─── TASK INPUTS

(** Verification of the multi-target publish orchestrator of
    [src/app/create-post/VideoUploadComponent.tsx] (and of the earlier revision
    of the same component kept as [src/unnamed/part_000]).

    The component is a React function component.  Its publishing logic is a
    set of promise chains started from the form action.  The embedding keeps
    that shape:

    - a promise chain is a [Task]: synchronous effects ([Emit]), suspension
      points ([Await]), floating promises ([Spawn]), fulfilment ([Ret]) and
      rejection ([Throw]);
    - the imported server actions and the storage / http clients are fields of
      a record [Env] of functions from the request to its outcome;
    - the JavaScript event loop is a step function on a [Config] that resumes
      one suspended promise at a time, chosen by a schedule. *)

From Stdlib Require Import Ascii String.
From stdpp Require Import gmap strings list fin_maps pretty.

Open Scope string_scope.
Open Scope list_scope.

(** * Data model *)

(** [type ProcessingState = "processing" | "posted" | "error"] *)
Inductive ProcessingState := processing | posted | error.

#[global] Instance ProcessingState_eq_dec : EqDecision ProcessingState.
Proof. solve_decision. Defined.

(** [{ [key: string]: ProcessingState }] *)
Abbreviation StateMap := (gmap string ProcessingState).

(** The part of a browser [File] the component reads. *)
Record File := mkFile {
  name : string;
  type : string
}.

(** An element of the [files] hook: [{ file, errorMessage }]. *)
Record FileEntry := mkFileEntry {
  file : File;
  errorMessage : string
}.

(** A row of [instagram-accounts]: [Tables<"instagram-accounts">]. *)
Module InstagramAccounts.
Record Row := mk {
id : string;
instagram_business_account_id : string;
account_name : string
}.
End InstagramAccounts.

(** A row of [youtube-channels]: [Tables<"youtube-channels">]. *)
Module YoutubeChannels.
Record Row := mk {
id : string;
channel_custom_url : string
}.
End YoutubeChannels.

(** What the storage client answers to [upload]: [{ data, error }]. *)
Inductive UploadResponse :=
| UploadError                      (* error is set *)
| UploadNoPath                     (* no error, but data?.path is missing *)
| UploadPath (path : string).      (* data.path *)

(** What [fetch] gives: a rejection, or a response with its [ok] flag. *)
Inductive FetchResult :=
| FetchRejected
| FetchResponse (ok : bool).

(** Everything the component does that is visible from outside: the remote
    calls it issues, with their arguments, and the writes of its two state
    hooks, with the value handed to the setter. *)
Inductive Event :=
| CreateSocialMediaPost (userId : string)
| StorageUpload (bucket filePath : string) (f : File)
| MediaFilesInsert (media_file_path parent_social_media_post_id user_id : string)
| CreateInstagramContainer
    (instagramBusinessAccountId filePath : string) (caption : option string)
    (userId postType : string) (isCarouselItem : bool)
| CheckInstagramContainerStatus
    (containerIds : list string) (instagramBusinessAccountId userId : string)
| CreateInstagramCarouselContainer
    (instagramCarouselMediaContainerIds : list string)
    (instagramBusinessAccountId userId caption : string)
| PublishInstagramMediaContainer
    (instagramBusinessAccountId instagramMediaContainerId userId : string)
| SaveInstagramId
    (instagramMediaId parentSocialMediaPostId caption userId : string)
| FetchYoutubePost
    (youtubeChannelId : string) (video : File)
    (title userId parentSocialMediaPostId : string)
| PostVideoToYoutube
    (youtubeChannelId : string) (video : File)
    (title userId parentSocialMediaPostId youtubeTitle : string)
| SetInstagramAccountIdToProcessingState (v : StateMap)
| SetYoutubeChannelIdToProcessingState (v : StateMap).

(** The collaborators the component imports.  Each is a function from the
    request to its outcome; [None] is a rejected promise. *)
Record Env := mkEnv {
  bucketName : option string;
  createSocialMediaPost : string -> option string;
  storage_upload : string -> string -> File -> UploadResponse;
  media_files_insert : string -> string -> string -> bool;   (* true: no insertError *)
  createInstagramContainer :
    string -> string -> option string -> string -> string -> bool -> option string;
  checkInstagramContainerStatus : list string -> string -> string -> option unit;
  createInstagramCarouselContainer :
    list string -> string -> string -> string -> option string;
  publishInstagramMediaContainer : string -> string -> string -> option string;
  saveInstagramId : string -> string -> string -> string -> option unit;
  fetch_youtube_post : string -> File -> string -> string -> string -> FetchResult;
  postVideoToYoutube :
    string -> File -> string -> string -> string -> string -> option unit
}.

(** * Promise chains *)

(** A promise chain that fulfils with a value of type [R].  [Spawn c k] starts
    the promise [c] and goes on with [k] without keeping a reference to [c]: a
    floating promise, whose rejection nothing handles. *)
Inductive Task (R : Type) : Type :=
| Ret (r : R)
| Throw
| Emit (e : Event) (k : Task R)
| Await (k : Task R)
| Spawn (c : Task unit) (k : Task R).

Arguments Ret {R} r.
Arguments Throw {R}.
Arguments Emit {R} e k.
Arguments Await {R} k.
Arguments Spawn {R} c k.

(** [await t; f result], and [t.then(f)] for a chain that is returned. *)
Fixpoint bind {A B : Type} (t : Task A) (f : A -> Task B) : Task B :=
  match t with
  | Ret r => f r
  | Throw => Throw
  | Emit e k => Emit e (bind k f)
  | Await k => Await (bind k f)
  | Spawn c k => Spawn c (bind k f)
  end.

(** [t.catch(() => h)]: a floating promise started inside [t] is not covered. *)
Fixpoint catch_ {A : Type} (t : Task A) (h : Task A) : Task A :=
  match t with
  | Ret r => Ret r
  | Throw => h
  | Emit e k => Emit e (catch_ k h)
  | Await k => Await (catch_ k h)
  | Spawn c k => Spawn c (catch_ k h)
  end.

(** A remote call: the request leaves at once, the caller is suspended until
    the promise settles, then goes on with the value or rejects. *)
Definition call {A : Type} (e : Event) (outcome : option A) : Task A :=
  Emit e (Await (match outcome with Some v => Ret v | None => Throw end)).

(** [Promise.all(reqs.map(call))] for single-call promises: every request
    leaves at once; the result is the list of values when all fulfil and a
    rejection when one rejects. *)
Definition sequence {A : Type} (l : list (option A)) : option (list A) :=
  mapM (fun o => o) l.

Fixpoint emitAll {R : Type} (es : list Event) (k : Task R) : Task R :=
  match es with
  | [] => k
  | e :: es' => Emit e (emitAll es' k)
  end.

Definition callAll {A : Type} (reqs : list (Event * option A)) : Task (list A) :=
  emitAll (reqs.*1)
    (Await (match sequence (reqs.*2) with Some vs => Ret vs | None => Throw end)).

(** [l.forEach(body)] *)
Fixpoint forEach {A : Type} (l : list A) (body : A -> Task unit) : Task unit :=
  match l with
  | [] => Ret tt
  | x :: l' => bind (body x) (fun _ => forEach l' body)
  end.

(** Runs a chain until it suspends or settles: the events of this turn, the
    floating promises it started (each already run to its own first
    suspension), and what is left of the chain. *)
Fixpoint run_sync {R : Type} (t : Task R) : list Event * list (Task unit) * Task R :=
  match t with
  | Ret r => ([], [], Ret r)
  | Throw => ([], [], Throw)
  | Emit e k => let '(es, cs, r) := run_sync k in (e :: es, cs, r)
  | Await k => ([], [], Await k)
  | Spawn c k =>
      let '(es1, cs1, r1) := run_sync c in
      let '(es2, cs2, r2) := run_sync k in
      (es1 ++ es2, cs1 ++ r1 :: cs2, r2)
  end.

(** * The component *)

(** [s.split(".").pop()]: the text after the last dot, the whole of [s] when
    it has none. *)
Fixpoint split_pop (acc s : string) : string :=
  match s with
  | EmptyString => acc
  | String c s' =>
      if Ascii.eqb c "."%char then split_pop "" s'
      else split_pop (acc +:+ String c "") s'
  end.

(** The storage path of an item:
    [`${userId}/${postId}/${index}.${file.name.split(".").pop() ?? file.name}`];
    [pop] on the result of [split] is never undefined. *)
Definition mediaFilePath (userId postId : string) (index : nat) (file : File) : string :=
  userId +:+ "/" +:+ postId +:+ "/" +:+ pretty index +:+ "."
         +:+ split_pop "" (name file).

(** [hay.includes(needle)] *)
Definition includes (hay needle : string) : bool :=
  match String.index 0 needle hay with Some _ => true | None => false end.

(** The two state hooks the publishing logic writes. *)
Record ReactState := mkReactState {
  instagramAccountIdToProcessingState : StateMap;
  youtubeChannelIdToProcessingState : StateMap
}.

(** A [useState] setter called with a value: the value becomes the state. *)
Definition setInstagramAccountIdToProcessingState (v : StateMap) (st : ReactState)
  : ReactState :=
  {| instagramAccountIdToProcessingState := v;
     youtubeChannelIdToProcessingState := youtubeChannelIdToProcessingState st |}.

Definition setYoutubeChannelIdToProcessingState (v : StateMap) (st : ReactState)
  : ReactState :=
  {| instagramAccountIdToProcessingState := instagramAccountIdToProcessingState st;
     youtubeChannelIdToProcessingState := v |}.

(** The effect of an event on the hooks. *)
Definition apply_event (st : ReactState) (e : Event) : ReactState :=
  match e with
  | SetInstagramAccountIdToProcessingState v =>
      setInstagramAccountIdToProcessingState v st
  | SetYoutubeChannelIdToProcessingState v =>
      setYoutubeChannelIdToProcessingState v st
  | _ => st
  end.

(** Props and hook values the closures of one render capture. *)
Record Component := mkComponent {
  userId : string;
  files : list FileEntry;
  selectedInstagramAccounts : list InstagramAccounts.Row;
  selectedYoutubeChannels : list YoutubeChannels.Row;
  caption : string;
  youtubeTitle : string
}.

(** An element of [filePaths] in the carousel path. *)
Record Uploaded := mkUploaded {
  filePath : string;
  postType : string
}.

Section Publish.
Context (env : Env) (C : Component).

(** [uploadSocialMediaPostFile]; the logger calls are left out, its awaited
    [flush] stays as a suspension point.  [!bucketName] holds for an undefined
    bucket name and for the empty one. *)
Definition uploadSocialMediaPostFile
    (userId : string) (file : File) (index : nat) (postId : string) : Task string :=
  match bucketName env with
  | None => Await Throw
  | Some bucket =>
      if String.eqb bucket "" then Await Throw
      else
        let filePath := mediaFilePath userId postId index file in
        Emit (StorageUpload bucket filePath file)
          (Await
             match storage_upload env bucket filePath file with
             | UploadError => Throw
             | UploadNoPath => Throw
             | UploadPath path =>
                 if String.eqb path "" then Throw
                 else
                   Emit (MediaFilesInsert path postId userId)
                     (Await
                        (if media_files_insert env path postId userId
                         then Ret path
                         else Await Throw))
             end)
  end.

──────

WORK INSTRUCTION = Among the records above, a stretch begins at the line containing "(k : Task R)." and ends at the line containing "(** [await t;". Restate that stretch word for word, and nothing else.

OUTPUT BELOW =
| Spawn (c : Task unit) (k : Task R).

Arguments Ret {R} r.
Arguments Throw {R}.
Arguments Emit {R} e k.
Arguments Await {R} k.
Arguments Spawn {R} c k.

(** [await t; f result], and [t.then(f)] for a chain that is returned. *)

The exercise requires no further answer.